Work to be completed: Once the line holding "bm_updated_at : str;" is found in the listing below, write it out and each later line exactly, up to and including the one holding "Definition with_updated_at (t".
++++ Material for this task
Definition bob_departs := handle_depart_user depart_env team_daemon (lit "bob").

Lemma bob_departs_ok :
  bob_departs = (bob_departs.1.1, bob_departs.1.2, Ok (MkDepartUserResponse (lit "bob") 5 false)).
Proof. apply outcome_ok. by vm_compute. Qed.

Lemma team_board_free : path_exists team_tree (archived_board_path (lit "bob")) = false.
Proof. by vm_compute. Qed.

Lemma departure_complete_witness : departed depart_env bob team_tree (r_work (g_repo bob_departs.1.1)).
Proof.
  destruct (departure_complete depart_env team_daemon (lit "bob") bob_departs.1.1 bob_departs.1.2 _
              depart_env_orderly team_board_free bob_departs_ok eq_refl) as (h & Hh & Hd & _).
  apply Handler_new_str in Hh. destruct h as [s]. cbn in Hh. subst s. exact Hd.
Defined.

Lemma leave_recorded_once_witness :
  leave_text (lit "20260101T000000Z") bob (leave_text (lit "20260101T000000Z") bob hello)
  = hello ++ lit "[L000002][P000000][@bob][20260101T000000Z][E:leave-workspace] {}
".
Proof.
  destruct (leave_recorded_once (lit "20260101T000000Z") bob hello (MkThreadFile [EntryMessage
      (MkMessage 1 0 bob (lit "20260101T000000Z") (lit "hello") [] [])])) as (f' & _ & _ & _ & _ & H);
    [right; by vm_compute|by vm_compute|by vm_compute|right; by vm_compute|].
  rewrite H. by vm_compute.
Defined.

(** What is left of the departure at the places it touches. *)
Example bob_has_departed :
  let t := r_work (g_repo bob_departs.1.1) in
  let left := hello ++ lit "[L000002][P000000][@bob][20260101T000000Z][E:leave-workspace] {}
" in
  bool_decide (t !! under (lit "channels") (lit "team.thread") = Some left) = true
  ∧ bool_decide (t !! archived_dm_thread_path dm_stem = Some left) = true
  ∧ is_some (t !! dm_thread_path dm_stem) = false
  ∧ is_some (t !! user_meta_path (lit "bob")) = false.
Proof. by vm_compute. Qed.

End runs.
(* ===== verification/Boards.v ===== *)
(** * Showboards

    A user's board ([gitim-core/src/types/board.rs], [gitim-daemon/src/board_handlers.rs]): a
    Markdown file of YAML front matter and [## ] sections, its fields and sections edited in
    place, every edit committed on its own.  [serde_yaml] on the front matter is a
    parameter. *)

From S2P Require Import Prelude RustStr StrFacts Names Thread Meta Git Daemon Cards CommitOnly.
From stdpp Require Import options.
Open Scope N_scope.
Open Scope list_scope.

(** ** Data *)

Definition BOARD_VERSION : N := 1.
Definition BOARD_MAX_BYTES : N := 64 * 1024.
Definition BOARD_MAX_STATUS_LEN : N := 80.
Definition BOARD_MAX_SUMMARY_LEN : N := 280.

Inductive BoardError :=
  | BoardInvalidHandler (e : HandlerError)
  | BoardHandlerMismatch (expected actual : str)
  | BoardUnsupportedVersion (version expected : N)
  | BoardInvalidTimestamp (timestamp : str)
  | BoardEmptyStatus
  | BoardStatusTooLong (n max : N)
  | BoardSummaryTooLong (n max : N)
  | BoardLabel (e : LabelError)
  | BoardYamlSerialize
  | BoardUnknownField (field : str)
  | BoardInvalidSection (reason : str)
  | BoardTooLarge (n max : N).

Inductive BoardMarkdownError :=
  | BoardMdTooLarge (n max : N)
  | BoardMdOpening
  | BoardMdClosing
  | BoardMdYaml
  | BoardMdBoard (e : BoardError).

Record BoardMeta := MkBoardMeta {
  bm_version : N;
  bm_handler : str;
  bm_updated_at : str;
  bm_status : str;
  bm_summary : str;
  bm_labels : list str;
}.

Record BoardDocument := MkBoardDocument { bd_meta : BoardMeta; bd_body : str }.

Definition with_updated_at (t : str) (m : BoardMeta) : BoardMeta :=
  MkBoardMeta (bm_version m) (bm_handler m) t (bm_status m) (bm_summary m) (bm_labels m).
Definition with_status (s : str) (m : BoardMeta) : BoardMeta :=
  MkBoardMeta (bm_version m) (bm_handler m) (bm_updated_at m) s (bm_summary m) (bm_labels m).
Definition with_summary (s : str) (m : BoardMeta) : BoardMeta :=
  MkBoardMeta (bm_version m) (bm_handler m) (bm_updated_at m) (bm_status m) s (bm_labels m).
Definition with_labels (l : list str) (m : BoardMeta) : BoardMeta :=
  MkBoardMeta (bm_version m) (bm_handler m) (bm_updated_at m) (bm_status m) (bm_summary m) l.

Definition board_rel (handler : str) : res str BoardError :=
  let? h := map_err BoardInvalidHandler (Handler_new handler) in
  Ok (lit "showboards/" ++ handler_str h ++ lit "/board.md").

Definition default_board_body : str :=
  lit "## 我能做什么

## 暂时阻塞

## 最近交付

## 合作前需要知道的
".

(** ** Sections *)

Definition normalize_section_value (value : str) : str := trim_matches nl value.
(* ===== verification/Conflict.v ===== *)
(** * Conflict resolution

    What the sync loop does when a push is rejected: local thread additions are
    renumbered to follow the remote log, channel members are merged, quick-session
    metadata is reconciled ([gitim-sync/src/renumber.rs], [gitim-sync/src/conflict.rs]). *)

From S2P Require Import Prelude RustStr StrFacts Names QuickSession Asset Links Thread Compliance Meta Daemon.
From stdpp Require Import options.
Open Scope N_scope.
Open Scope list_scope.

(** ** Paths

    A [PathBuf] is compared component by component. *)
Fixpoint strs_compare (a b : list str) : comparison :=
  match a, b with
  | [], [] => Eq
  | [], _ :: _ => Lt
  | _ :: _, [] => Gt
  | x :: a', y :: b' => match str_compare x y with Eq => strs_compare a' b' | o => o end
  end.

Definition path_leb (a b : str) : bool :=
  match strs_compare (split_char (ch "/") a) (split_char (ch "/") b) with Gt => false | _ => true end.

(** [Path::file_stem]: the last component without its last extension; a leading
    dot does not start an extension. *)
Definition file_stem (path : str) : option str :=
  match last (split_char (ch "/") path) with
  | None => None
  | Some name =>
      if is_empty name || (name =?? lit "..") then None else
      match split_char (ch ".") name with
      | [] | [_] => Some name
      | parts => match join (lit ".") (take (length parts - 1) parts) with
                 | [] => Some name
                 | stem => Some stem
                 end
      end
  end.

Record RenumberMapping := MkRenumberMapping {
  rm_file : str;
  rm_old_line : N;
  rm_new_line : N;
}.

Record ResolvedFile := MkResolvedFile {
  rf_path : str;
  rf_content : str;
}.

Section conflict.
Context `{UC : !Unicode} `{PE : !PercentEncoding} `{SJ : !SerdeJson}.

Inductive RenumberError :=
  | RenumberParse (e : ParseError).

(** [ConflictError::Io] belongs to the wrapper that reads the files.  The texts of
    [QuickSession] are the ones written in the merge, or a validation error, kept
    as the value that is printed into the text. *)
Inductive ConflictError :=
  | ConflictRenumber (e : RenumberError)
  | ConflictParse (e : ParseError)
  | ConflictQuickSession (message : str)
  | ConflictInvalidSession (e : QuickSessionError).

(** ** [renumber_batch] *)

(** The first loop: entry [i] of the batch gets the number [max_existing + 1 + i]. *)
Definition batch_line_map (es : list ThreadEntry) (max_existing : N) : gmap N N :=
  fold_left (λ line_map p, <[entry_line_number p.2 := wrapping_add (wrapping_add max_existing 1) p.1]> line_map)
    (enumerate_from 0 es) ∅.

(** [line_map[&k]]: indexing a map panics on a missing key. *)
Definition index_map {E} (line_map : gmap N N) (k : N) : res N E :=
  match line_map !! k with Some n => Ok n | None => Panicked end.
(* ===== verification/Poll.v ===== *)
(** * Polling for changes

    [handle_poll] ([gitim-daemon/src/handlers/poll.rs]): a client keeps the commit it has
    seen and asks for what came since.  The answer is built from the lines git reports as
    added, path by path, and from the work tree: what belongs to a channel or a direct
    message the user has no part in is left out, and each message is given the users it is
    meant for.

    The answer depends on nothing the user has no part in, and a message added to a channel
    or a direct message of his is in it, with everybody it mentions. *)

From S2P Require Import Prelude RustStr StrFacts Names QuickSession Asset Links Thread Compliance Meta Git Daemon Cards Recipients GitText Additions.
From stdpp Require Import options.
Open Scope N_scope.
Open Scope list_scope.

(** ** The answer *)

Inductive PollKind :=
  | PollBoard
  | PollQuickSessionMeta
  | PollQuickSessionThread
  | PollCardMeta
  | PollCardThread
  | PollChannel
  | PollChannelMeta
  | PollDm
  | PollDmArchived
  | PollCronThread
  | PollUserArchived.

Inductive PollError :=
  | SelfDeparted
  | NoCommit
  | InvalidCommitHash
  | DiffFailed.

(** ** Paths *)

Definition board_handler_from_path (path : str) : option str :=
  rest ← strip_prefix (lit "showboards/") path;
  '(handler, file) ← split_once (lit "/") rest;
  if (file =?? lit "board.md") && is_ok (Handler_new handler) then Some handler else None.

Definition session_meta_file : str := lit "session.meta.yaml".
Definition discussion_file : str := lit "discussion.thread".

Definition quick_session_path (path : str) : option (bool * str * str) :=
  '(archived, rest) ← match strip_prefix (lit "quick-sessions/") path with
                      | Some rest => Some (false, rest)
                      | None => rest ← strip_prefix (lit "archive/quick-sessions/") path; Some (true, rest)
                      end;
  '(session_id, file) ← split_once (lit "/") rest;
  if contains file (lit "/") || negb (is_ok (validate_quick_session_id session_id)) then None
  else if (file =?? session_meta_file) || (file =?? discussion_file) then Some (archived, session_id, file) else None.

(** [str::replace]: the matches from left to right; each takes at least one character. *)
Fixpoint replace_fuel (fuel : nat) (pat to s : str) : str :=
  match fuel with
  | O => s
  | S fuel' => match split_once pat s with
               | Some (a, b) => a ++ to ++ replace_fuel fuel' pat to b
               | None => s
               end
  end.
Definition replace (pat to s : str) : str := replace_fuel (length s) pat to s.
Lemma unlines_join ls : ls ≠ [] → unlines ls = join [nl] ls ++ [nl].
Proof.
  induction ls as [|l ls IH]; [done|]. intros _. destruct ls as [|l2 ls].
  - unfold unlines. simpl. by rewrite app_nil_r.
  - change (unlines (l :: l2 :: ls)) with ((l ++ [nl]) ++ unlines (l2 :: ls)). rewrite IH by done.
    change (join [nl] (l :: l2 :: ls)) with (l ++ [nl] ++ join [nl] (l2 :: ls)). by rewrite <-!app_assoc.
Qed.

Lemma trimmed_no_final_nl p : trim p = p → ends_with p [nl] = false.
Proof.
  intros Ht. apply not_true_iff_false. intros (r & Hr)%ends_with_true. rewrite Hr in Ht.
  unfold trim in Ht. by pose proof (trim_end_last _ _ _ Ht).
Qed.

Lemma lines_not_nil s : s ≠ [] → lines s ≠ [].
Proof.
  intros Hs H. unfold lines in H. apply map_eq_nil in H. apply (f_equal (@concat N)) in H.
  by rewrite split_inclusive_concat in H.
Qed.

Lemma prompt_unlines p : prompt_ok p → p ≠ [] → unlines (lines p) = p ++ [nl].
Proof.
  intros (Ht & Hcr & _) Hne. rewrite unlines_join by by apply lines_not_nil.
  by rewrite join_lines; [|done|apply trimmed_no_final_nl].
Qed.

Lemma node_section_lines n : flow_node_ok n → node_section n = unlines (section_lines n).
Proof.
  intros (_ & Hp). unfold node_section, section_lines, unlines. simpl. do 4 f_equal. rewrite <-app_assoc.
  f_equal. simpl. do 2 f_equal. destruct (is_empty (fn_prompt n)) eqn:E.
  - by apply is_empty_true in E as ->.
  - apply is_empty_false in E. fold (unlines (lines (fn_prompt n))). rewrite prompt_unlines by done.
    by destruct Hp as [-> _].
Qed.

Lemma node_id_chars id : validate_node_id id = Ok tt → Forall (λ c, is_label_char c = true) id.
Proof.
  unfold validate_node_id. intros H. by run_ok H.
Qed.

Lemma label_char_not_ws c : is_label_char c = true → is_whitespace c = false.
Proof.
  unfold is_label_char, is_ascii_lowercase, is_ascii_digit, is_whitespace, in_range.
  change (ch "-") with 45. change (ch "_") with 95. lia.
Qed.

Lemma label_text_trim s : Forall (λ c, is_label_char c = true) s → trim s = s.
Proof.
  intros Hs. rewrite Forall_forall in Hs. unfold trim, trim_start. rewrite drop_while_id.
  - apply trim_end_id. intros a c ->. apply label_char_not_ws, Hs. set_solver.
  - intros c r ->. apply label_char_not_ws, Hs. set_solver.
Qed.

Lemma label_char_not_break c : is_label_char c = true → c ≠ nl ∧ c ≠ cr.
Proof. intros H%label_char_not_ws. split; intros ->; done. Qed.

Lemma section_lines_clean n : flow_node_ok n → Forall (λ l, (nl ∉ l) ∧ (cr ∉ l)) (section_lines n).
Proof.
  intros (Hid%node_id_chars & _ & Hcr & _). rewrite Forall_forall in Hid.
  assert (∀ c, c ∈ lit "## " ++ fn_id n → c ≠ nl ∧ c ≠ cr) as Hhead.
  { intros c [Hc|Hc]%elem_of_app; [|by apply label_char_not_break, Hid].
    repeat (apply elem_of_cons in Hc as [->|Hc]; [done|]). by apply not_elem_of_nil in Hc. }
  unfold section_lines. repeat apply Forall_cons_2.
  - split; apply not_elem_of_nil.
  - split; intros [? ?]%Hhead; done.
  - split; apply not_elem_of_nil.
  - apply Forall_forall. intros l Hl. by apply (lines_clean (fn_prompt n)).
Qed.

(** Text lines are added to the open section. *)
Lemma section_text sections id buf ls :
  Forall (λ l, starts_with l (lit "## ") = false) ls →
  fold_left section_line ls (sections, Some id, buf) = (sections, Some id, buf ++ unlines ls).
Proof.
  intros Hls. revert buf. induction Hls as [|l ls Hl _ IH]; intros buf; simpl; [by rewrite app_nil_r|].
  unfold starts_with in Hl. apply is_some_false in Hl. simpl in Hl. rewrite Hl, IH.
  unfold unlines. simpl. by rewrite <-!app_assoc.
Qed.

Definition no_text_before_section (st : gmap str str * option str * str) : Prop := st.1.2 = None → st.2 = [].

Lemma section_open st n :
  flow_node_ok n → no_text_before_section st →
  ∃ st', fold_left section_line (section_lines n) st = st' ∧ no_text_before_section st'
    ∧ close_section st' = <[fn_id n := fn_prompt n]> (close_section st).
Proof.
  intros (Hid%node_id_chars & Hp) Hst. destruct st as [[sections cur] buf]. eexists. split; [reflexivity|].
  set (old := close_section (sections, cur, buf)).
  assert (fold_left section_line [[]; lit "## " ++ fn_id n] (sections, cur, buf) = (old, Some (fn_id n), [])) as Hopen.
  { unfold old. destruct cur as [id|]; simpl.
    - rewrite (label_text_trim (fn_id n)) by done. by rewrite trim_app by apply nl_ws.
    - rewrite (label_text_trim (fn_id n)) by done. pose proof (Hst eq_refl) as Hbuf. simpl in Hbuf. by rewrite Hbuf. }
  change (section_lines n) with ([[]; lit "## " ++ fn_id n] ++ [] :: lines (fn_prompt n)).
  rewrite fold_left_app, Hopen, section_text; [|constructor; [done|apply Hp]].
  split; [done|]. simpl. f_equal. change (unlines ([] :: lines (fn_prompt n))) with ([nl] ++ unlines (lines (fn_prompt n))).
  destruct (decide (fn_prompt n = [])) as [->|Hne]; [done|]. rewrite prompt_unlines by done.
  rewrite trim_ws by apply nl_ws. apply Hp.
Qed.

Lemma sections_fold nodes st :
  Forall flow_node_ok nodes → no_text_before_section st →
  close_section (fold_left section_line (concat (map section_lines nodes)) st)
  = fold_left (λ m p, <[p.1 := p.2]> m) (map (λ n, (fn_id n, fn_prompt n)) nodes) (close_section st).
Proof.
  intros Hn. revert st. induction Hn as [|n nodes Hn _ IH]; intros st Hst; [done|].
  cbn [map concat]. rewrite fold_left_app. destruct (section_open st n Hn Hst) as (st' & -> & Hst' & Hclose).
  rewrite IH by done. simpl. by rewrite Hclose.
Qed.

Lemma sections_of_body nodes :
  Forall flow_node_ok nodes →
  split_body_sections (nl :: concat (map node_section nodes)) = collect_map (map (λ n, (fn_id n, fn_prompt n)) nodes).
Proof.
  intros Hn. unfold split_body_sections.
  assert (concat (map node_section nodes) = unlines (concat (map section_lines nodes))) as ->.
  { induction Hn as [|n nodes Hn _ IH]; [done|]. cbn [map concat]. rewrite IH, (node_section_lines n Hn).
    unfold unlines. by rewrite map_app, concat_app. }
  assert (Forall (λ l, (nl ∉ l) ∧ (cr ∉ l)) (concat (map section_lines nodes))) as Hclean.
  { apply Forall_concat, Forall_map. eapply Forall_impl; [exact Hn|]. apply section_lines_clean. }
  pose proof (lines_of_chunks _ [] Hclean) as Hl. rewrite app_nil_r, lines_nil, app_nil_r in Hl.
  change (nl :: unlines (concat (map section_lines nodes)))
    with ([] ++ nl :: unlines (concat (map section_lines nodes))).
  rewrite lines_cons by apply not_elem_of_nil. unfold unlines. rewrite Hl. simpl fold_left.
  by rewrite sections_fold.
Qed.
++++++++
Solved problem:
  bm_updated_at : str;
  bm_status : str;
  bm_summary : str;
  bm_labels : list str;
}.

Record BoardDocument := MkBoardDocument { bd_meta : BoardMeta; bd_body : str }.

Definition with_updated_at (t : str) (m : BoardMeta) : BoardMeta :=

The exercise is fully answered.